Exercise requirements: From the entries that follow, reproduce exactly and only the lines from the line with "intros Hr Hk" to the line with "Proof. intros H input", endpoints included.

Provided data:
------------------------------------------------------------------------
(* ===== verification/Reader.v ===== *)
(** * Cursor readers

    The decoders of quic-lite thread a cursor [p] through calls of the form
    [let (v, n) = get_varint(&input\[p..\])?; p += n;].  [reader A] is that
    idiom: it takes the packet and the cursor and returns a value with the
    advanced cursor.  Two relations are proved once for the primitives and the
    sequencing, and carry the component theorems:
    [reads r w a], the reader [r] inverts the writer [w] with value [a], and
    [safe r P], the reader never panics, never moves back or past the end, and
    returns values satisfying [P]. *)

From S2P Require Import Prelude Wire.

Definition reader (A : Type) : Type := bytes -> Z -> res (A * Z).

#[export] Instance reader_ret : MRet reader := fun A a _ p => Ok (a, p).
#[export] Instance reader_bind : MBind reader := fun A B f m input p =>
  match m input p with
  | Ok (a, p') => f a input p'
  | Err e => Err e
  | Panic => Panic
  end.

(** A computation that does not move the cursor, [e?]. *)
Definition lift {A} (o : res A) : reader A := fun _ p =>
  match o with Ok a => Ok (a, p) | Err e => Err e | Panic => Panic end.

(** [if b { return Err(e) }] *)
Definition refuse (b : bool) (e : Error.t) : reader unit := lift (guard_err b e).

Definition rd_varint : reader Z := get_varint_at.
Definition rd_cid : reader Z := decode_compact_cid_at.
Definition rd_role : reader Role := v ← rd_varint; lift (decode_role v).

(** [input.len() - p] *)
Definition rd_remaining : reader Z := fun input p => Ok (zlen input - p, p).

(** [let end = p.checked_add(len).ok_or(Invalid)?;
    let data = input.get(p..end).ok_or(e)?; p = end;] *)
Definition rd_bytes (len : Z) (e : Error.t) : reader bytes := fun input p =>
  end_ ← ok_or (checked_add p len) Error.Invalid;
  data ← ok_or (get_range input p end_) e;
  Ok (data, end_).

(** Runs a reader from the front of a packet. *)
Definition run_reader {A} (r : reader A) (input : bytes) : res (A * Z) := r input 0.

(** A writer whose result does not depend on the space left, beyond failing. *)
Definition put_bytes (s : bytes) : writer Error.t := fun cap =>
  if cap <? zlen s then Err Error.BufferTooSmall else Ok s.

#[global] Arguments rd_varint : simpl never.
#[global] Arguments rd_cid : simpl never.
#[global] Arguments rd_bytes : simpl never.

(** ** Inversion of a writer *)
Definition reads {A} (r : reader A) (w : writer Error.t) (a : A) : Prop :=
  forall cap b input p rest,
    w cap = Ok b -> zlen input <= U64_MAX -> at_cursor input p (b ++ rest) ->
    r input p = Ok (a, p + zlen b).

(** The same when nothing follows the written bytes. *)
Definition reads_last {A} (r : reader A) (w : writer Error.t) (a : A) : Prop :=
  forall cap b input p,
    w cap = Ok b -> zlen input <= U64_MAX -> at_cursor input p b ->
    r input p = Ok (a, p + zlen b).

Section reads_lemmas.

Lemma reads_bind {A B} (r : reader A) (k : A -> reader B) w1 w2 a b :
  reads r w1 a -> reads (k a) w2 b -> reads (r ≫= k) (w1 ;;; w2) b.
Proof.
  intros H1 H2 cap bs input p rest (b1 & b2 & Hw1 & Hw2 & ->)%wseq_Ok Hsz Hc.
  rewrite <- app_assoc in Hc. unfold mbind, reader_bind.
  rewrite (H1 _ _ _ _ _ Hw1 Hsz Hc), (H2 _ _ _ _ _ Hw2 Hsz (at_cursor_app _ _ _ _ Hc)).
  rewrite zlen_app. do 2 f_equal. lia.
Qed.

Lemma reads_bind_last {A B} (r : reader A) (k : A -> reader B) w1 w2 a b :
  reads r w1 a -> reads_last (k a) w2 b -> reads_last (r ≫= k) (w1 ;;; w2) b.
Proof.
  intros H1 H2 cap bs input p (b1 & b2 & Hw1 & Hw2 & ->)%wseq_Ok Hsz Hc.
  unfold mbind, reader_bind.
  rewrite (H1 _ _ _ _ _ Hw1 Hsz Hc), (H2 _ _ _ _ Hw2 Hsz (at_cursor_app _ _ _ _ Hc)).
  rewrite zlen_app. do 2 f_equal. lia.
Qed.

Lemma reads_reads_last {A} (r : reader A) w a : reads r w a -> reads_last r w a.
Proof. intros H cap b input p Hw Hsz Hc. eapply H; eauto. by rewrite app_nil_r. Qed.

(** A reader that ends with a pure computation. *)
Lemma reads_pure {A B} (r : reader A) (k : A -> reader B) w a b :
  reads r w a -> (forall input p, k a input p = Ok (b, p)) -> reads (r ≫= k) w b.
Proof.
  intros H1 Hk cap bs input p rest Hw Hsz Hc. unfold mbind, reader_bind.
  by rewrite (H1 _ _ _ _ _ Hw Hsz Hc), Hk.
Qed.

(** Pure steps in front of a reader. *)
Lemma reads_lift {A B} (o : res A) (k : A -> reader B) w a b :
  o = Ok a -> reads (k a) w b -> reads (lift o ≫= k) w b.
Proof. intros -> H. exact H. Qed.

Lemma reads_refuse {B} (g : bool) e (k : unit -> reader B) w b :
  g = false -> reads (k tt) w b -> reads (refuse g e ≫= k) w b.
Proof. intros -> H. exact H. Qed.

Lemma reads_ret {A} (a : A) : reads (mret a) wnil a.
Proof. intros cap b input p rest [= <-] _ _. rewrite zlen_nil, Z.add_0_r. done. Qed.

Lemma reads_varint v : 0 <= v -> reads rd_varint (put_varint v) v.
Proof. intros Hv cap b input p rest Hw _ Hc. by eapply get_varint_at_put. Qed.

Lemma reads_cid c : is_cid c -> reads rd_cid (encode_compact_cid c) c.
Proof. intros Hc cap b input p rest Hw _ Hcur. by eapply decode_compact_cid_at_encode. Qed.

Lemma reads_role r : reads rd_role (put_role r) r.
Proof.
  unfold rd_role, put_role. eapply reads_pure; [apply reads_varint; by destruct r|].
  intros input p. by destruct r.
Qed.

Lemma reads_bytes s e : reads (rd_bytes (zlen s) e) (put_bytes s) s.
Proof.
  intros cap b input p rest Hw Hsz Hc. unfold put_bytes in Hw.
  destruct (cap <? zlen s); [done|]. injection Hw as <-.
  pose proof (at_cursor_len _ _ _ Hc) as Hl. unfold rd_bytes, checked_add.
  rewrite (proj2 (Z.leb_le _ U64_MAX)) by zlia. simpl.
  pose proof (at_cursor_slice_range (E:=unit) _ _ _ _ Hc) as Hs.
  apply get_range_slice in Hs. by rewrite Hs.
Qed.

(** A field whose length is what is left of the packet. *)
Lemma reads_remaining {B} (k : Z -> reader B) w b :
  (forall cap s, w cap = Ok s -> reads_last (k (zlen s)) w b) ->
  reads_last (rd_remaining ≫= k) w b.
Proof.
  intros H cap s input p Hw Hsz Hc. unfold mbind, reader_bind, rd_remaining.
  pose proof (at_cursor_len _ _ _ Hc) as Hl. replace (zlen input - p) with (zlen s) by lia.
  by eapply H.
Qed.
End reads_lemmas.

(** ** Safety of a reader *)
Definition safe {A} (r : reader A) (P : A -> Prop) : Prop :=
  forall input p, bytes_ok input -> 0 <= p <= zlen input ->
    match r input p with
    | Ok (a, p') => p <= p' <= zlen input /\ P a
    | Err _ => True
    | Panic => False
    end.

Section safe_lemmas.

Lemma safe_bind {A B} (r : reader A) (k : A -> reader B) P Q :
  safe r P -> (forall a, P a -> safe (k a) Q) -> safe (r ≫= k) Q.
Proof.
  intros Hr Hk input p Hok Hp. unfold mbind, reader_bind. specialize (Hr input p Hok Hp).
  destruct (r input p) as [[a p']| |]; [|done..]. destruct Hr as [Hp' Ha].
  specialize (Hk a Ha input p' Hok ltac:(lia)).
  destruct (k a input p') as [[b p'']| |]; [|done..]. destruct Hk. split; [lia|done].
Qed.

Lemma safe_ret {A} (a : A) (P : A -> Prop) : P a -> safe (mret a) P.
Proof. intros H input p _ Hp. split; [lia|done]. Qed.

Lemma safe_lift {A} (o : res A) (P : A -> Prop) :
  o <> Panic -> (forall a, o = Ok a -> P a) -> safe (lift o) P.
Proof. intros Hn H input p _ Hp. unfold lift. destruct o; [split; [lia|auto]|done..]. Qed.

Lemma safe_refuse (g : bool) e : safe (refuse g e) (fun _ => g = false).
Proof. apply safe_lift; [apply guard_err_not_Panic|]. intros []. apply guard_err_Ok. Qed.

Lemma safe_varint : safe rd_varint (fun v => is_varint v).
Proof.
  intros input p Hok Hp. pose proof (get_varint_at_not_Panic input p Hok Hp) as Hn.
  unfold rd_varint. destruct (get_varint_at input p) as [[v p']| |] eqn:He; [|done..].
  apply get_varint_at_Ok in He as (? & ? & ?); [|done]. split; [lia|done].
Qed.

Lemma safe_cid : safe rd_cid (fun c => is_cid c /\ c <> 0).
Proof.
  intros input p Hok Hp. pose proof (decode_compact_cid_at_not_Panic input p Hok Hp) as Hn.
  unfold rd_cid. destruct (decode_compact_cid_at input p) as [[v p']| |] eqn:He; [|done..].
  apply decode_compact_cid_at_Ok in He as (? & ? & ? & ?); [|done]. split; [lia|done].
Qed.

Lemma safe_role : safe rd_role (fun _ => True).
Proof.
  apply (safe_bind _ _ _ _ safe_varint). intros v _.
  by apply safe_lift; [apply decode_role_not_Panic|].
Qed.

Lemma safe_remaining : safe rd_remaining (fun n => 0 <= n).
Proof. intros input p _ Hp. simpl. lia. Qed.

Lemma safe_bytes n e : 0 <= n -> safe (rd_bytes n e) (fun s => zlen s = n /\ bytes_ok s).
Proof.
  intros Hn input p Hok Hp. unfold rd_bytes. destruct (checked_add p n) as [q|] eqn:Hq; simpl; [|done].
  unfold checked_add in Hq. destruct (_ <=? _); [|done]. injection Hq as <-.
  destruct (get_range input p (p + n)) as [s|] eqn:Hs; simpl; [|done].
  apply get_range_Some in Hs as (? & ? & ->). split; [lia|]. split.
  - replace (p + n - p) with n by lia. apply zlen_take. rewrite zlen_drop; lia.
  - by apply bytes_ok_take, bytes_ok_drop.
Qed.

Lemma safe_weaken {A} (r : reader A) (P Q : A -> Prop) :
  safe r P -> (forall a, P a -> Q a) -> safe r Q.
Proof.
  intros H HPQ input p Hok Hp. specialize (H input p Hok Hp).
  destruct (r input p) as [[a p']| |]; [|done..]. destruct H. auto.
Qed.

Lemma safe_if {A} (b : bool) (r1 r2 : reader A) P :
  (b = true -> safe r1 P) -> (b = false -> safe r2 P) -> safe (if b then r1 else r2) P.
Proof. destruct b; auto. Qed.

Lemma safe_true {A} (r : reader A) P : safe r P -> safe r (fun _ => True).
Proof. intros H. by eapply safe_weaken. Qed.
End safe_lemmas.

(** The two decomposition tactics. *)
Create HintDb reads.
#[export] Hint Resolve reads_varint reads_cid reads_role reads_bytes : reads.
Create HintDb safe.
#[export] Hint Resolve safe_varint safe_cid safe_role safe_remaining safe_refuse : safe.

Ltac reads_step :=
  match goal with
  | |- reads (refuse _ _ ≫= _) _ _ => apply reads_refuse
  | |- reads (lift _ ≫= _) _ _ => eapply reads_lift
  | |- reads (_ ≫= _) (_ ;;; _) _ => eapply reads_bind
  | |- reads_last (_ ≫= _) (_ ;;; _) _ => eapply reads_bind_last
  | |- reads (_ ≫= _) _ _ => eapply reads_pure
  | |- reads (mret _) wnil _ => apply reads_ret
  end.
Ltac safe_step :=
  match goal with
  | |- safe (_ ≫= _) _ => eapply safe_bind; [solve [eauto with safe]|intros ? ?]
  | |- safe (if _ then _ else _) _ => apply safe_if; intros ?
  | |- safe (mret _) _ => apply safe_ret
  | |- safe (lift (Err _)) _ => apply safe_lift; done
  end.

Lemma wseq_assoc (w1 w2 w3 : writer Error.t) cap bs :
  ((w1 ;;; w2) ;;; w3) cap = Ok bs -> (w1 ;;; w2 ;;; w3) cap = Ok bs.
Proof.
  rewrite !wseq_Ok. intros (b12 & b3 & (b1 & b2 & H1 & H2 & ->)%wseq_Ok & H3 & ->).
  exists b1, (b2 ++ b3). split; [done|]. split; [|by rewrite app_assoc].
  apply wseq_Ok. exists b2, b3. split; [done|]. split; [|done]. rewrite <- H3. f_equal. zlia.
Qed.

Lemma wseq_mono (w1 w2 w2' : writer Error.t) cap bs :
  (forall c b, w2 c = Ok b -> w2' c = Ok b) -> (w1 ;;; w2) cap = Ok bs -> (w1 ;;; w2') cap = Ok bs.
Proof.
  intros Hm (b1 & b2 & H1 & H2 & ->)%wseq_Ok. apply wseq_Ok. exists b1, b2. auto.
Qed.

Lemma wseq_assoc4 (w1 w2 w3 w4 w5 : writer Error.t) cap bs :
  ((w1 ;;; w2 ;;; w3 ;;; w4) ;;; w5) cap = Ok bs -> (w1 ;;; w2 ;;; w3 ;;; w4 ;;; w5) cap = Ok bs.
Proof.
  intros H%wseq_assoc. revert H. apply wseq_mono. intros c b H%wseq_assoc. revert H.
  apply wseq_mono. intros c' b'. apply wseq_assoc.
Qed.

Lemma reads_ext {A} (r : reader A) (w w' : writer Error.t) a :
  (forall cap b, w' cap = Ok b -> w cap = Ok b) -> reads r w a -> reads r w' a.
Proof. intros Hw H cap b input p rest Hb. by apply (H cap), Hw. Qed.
------------------------------------------------------------------------
Answer:
  intros Hr Hk input p Hok Hp. unfold mbind, reader_bind. specialize (Hr input p Hok Hp).
  destruct (r input p) as [[a p']| |]; [|done..]. destruct Hr as [Hp' Ha].
  specialize (Hk a Ha input p' Hok ltac:(lia)).
  destruct (k a input p') as [[b p'']| |]; [|done..]. destruct Hk. split; [lia|done].
Qed.

Lemma safe_ret {A} (a : A) (P : A -> Prop) : P a -> safe (mret a) P.
Proof. intros H input p _ Hp. split; [lia|done]. Qed.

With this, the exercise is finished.